The impacts of Spartina densiflora removal on benthic macroinvertebrates in a Humboldt Bay salt marsh

Spartina densiflora, a non-indigenous, invasive, perennial cordgrass has colonized and modified roughly 90% of the remaining salt marsh habitat in Humboldt Bay, California. As part of a region wide effort to ameliorate the effects of this invasion, two mechanical methods were used to remove Spartina densiflora from these marshes: (1) a "light grind" treatment in which a metal-bladed brushcutter was used to cut approximately 8 cm into the mud to remove S.densiflora, and (2) a 13-15 cm "deep grind" treatment used to grind up S. densiflora's rhizomes further down in the mud. This study was designed to assess the benthic macroinvertebrate response to S. densiflora removal by comparing their abundance, diversity, and community composition across these two removal treatments over a 13 month time period. Samples were collected before S. densiflora removal in spring 2011, and after removal at two time points: (1) in fall 2011 and (2) spring 2012. Invertebrates in the families: Tubificidae, Corophiidae, Enchytraeidae, and Ceratopogonidae were the most highly represented of the twenty invertebrate families documented in this study (n = 660, 490, 129, and 115 total counts respectively). Nonmetric multidimensional scaling (NMDS) indicated that tubificid oligochaetes were positively associated with sites in which S. densiflora had been eradicated, while corophiids were more abundant in sites that contained S. densiflora. Ceratopogonid larvae were associated with pre-removal sites, while enchytraeid abundance was variable across treatments.

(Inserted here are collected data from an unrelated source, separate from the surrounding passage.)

(* ===== verification/Text.v ===== *)
(** * Text

    JavaScript strings with their UTF-8 bytes, and hexadecimal text. *)

From S2P Require Import Prelude Buffer.
Local Open Scope Z_scope.

(** ** Strings and UTF-8 (what the sources use of JavaScript strings)

    A string is the list of its UTF-16 code units.  [Buffer.from(s, 'utf8')] and
    [buf.toString('utf8')] follow the WHATWG encoding standard: a lone surrogate
    is written as U+FFFD, and every maximal ill-formed sequence is read as it. *)

Abbreviation jsstring := (list Z).

Definition REPLACEMENT : Z := 0xFFFD.

Definition high_surrogate (u : Z) : bool := (0xD800 <=? u) && (u <=? 0xDBFF).
Definition low_surrogate (u : Z) : bool := (0xDC00 <=? u) && (u <=? 0xDFFF).

(** The scalar values of a string. *)
Fixpoint code_points (s : jsstring) : list Z :=
  match s with
  | [] => []
  | u :: s1 =>
      if high_surrogate u then
        match s1 with
        | v :: s2 =>
            if low_surrogate v then (0x10000 + (u - 0xD800) * 0x400 + (v - 0xDC00)) :: code_points s2
            else REPLACEMENT :: code_points s1
        | [] => [REPLACEMENT]
        end
      else if low_surrogate u then REPLACEMENT :: code_points s1
      else u :: code_points s1
  end.

Definition utf16 (cp : Z) : list Z :=
  if cp <? 0x10000 then [cp] else [0xD800 + (cp - 0x10000) / 0x400; 0xDC00 + (cp - 0x10000) mod 0x400].

Definition utf8 (cp : Z) : list Z :=
  if cp <? 0x80 then [cp]
  else if cp <? 0x800 then [0xC0 + cp / 64; 0x80 + cp mod 64]
  else if cp <? 0x10000 then [0xE0 + cp / 4096; 0x80 + cp / 64 mod 64; 0x80 + cp mod 64]
  else [0xF0 + cp / 262144; 0x80 + cp / 4096 mod 64; 0x80 + cp / 64 mod 64; 0x80 + cp mod 64].

(** [Buffer.from(s, 'utf8')] *)
Definition from_utf8 (s : jsstring) : buffer := map byte_of_Z (concat (map utf8 (code_points s))).

(** The decoder between two bytes of a sequence: the bytes still needed, the
    value so far, and the bounds of the next byte. *)
Record pending := { u_needed : nat; u_value : Z; u_lower : Z; u_upper : Z }.

Definition u_next (n : nat) (v lo hi : Z) : list Z * option pending :=
  ([], Some {| u_needed := n; u_value := v; u_lower := lo; u_upper := hi |}).

Definition first_byte (x : Z) : list Z * option pending :=
  if x <? 0x80 then ([x], None)
  else if x <? 0xC2 then ([REPLACEMENT], None)
  else if x <? 0xE0 then u_next 1 (x - 0xC0) 0x80 0xBF
  else if x <? 0xF0 then
    u_next 2 (x - 0xE0) (if x =? 0xE0 then 0xA0 else 0x80) (if x =? 0xED then 0x9F else 0xBF)
  else if x <? 0xF5 then
    u_next 3 (x - 0xF0) (if x =? 0xF0 then 0x90 else 0x80) (if x =? 0xF4 then 0x8F else 0xBF)
  else ([REPLACEMENT], None).

Fixpoint utf8_decode (st : option pending) (bytes : list Z) : list Z :=
  match bytes with
  | [] => match st with Some _ => [REPLACEMENT] | None => [] end
  | x :: bytes =>
      match st with
      | None => let '(out, st) := first_byte x in out ++ utf8_decode st bytes
      | Some p =>
          if (u_lower p <=? x) && (x <=? u_upper p) then
            let v := u_value p * 64 + (x - 0x80) in
            match u_needed p with
            | S (S n) => utf8_decode (Some {| u_needed := S n; u_value := v; u_lower := 0x80; u_upper := 0xBF |}) bytes
            | _ => v :: utf8_decode None bytes
            end
          else
            let '(out, st) := first_byte x in REPLACEMENT :: out ++ utf8_decode st bytes
      end
  end.

(** [buf.toString('utf8')] *)
Definition to_utf8 (b : buffer) : jsstring := concat (map utf16 (utf8_decode None (map Z_of_byte b))).

(** ** Well-formed strings are read back *)

(** Every surrogate is half of a pair ([s.isWellFormed()]). *)
Fixpoint isWellFormed (s : jsstring) : bool :=
  match s with
  | [] => true
  | u :: s1 =>
      (0 <=? u) && (u <? 0x10000) &&
      (if high_surrogate u then match s1 with v :: s2 => low_surrogate v && isWellFormed s2 | [] => false end
       else negb (low_surrogate u) && isWellFormed s1)
  end.

Definition scalar (cp : Z) : Prop := 0 <= cp < 0xD800 \/ 0xE000 <= cp < 0x110000.

Lemma scalar_utf8 cp : scalar cp -> Forall (fun x => 0 <= x < 256) (utf8 cp) /\
  forall rest, utf8_decode None (utf8 cp ++ rest) = cp :: utf8_decode None rest.
Proof.
  intros Hs. unfold scalar in Hs. unfold utf8.
  destruct (Z.ltb_spec cp 0x80); [|destruct (Z.ltb_spec cp 0x800); [|destruct (Z.ltb_spec cp 0x10000)]];
    (split; [repeat constructor; try lia; Z.to_euclidean_division_equations; lia|]);
    intros rest; cbn [app utf8_decode]; unfold first_byte;
    repeat match goal with
    | |- context [?a <? ?b] => first
        [rewrite (proj2 (Z.ltb_lt a b)) by (Z.to_euclidean_division_equations; lia)
        |rewrite (proj2 (Z.ltb_ge a b)) by (Z.to_euclidean_division_equations; lia)]
    end; try done; cbn [u_next u_needed u_value u_lower u_upper app];
    repeat match goal with
    | |- context [(?a <=? ?x) && (?x <=? ?b)] =>
        replace ((a <=? x) && (x <=? b)) with true
          by (symmetry; apply andb_true_intro; split; apply Z.leb_le; repeat case_match; bool_props;
              Z.to_euclidean_division_equations; lia)
    end; f_equal; Z.to_euclidean_division_equations; lia.
Qed.

Lemma utf8_read cps : Forall scalar cps -> utf8_decode None (concat (map utf8 cps)) = cps.
Proof.
  induction 1 as [|cp cps Hc _ IH]; [done|]. cbn [map concat]. by rewrite (proj2 (scalar_utf8 cp Hc)), IH.
Qed.

Lemma utf8_bytes cps : Forall scalar cps -> Forall (fun x => 0 <= x < 256) (concat (map utf8 cps)).
Proof.
  induction 1 as [|cp cps Hc _ IH]; [constructor|]. cbn [map concat]. apply Forall_app. split; [by apply scalar_utf8|done].
Qed.

Lemma bytes_of_values l : Forall (fun x => 0 <= x < 256) l -> map Z_of_byte (map byte_of_Z l) = l.
Proof.
  induction 1 as [|x l Hx _ IH]; [done|]. cbn [map]. by rewrite Z_of_byte_of_Z, Z.mod_small, IH.
Qed.

Lemma pair_read u v : high_surrogate u = true -> low_surrogate v = true ->
  let cp := 0x10000 + (u - 0xD800) * 0x400 + (v - 0xDC00) in scalar cp /\ utf16 cp = [u; v].
Proof.
  unfold high_surrogate, low_surrogate. intros. bool_props. cbn zeta. split; [unfold scalar; lia|]. unfold utf16.
  rewrite (proj2 (Z.ltb_ge _ _)) by lia. repeat f_equal; Z.to_euclidean_division_equations; lia.
Qed.

Lemma well_formed_points s : isWellFormed s = true ->
  Forall scalar (code_points s) /\ concat (map utf16 (code_points s)) = s.
Proof.
  remember (length s) as n eqn:Hn. revert s Hn. induction (lt_wf n) as [n _ IH]. intros [|u s] Hn; [by repeat constructor|].
  cbn [isWellFormed code_points]. intros [Hu Hs]%andb_prop. bool_props.
  destruct (high_surrogate u) eqn:Hh.
  - destruct s as [|v s]; [done|]. apply andb_prop in Hs as [Hv Hs]. rewrite Hv.
    destruct (pair_read u v Hh Hv) as [Hsc H16]. cbn [length] in Hn.
    destruct (IH (length s) ltac:(lia) s eq_refl Hs) as [Hf He]. split; [by constructor|].
    cbn [map concat]. by rewrite H16, He.
  - apply andb_prop in Hs as [Hl%negb_true_iff Hs]. rewrite Hl. cbn [length] in Hn.
    destruct (IH (length s) ltac:(lia) s eq_refl Hs) as [Hf He]. unfold high_surrogate, low_surrogate in *. split.
    + constructor; [|done]. unfold scalar. repeat match goal with H : _ && _ = false |- _ => apply andb_false_iff in H end.
      destruct_or! Hh; destruct_or! Hl; bool_props; lia.
    + cbn [map concat]. rewrite He. unfold utf16. by rewrite (proj2 (Z.ltb_lt _ _)).
Qed.

(** A string without lone surrogates is read back from its bytes. *)
Lemma utf8_roundtrip s : isWellFormed s = true -> to_utf8 (from_utf8 s) = s.
Proof.
  intros [Hf He]%well_formed_points. unfold to_utf8, from_utf8.
  by rewrite bytes_of_values, utf8_read by (by try apply utf8_bytes).
Qed.

(** ** Hexadecimal text ([buf.toString('hex')] and [Buffer.from(s, 'hex')]) *)

From Stdlib Require Import Strings.Byte Strings.Ascii Strings.String.
Local Open Scope Z_scope.

Definition hex_digits : string := "0123456789abcdef".

Definition hex_digit (v : Z) : ascii := default "0"%char (String.get (Z.to_nat v) hex_digits).

(** [buf.toString('hex')] *)
Fixpoint hex (b : buffer) : string :=
  match b with
  | [] => EmptyString
  | x :: b => String (hex_digit (Z_of_byte x / 16)) (String (hex_digit (Z_of_byte x mod 16)) (hex b))
  end.

Definition hex_value (c : ascii) : option Z :=
  let n := Z.of_N (N_of_ascii c) in
  if (48 <=? n) && (n <=? 57) then Some (n - 48)
  else if (97 <=? n) && (n <=? 102) then Some (n - 87)
  else if (65 <=? n) && (n <=? 70) then Some (n - 55)
  else None.

(** [Buffer.from(s, 'hex')]: the text is read up to the first pair that is not hexadecimal *)
Fixpoint unhex (s : string) : buffer :=
  match s with
  | String c (String d s) =>
      match hex_value c, hex_value d with
      | Some h, Some l => byte_of_Z (h * 16 + l) :: unhex s
      | _, _ => []
      end
  | _ => []
  end.

Lemma hex_digit_value v : 0 <= v < 16 -> hex_value (hex_digit v) = Some v.
Proof.
  intros Hv. rewrite <- (Z2Nat.id v) by lia. assert (Z.to_nat v < 16)%nat as Hn by lia. revert Hn. generalize (Z.to_nat v).
  intros n Hn. do 16 (destruct n as [|n]; [done|]). lia.
Qed.

Lemma unhex_hex b : unhex (hex b) = b.
Proof.
  induction b as [|x b IH]; [done|]. cbn [hex unhex]. pose proof (Z_of_byte_range x).
  rewrite !hex_digit_value by (Z.to_euclidean_division_equations; lia). rewrite IH. f_equal.
  replace (Z_of_byte x / 16 * 16 + Z_of_byte x mod 16) with (Z_of_byte x) by (Z.to_euclidean_division_equations; lia).
  apply byte_of_Z_of_byte.
Qed.

#[global] Instance hex_inj : Inj (=) (=) hex.
Proof. intros a b E. by rewrite <- (unhex_hex a), E, unhex_hex. Qed.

Univariate comparisons substantiated the results of the NMDS; tubificid abundance was higher in removal sites, corophiid abundance was greater in controls and pre-removal sites, while ceratopogonids were most abundant before removal, in the spring of 2011. Multiple Response Permutation Procedures (MRPP) and analyses of Shannon-Wiener diversity (H) indicated that invertebrate community composition was significantly altered and less diverse in removal sites, relative to sites containing S. densiflora. The results of this study suggest that S. densiflora removal is associated with a short-term reduction in diversity, and a shift in benthic macrofaunal community structure from one dominated by surface microalgae consuming corophiids, to one consisting mostly of subsurface detritivores in the family Tubificidae.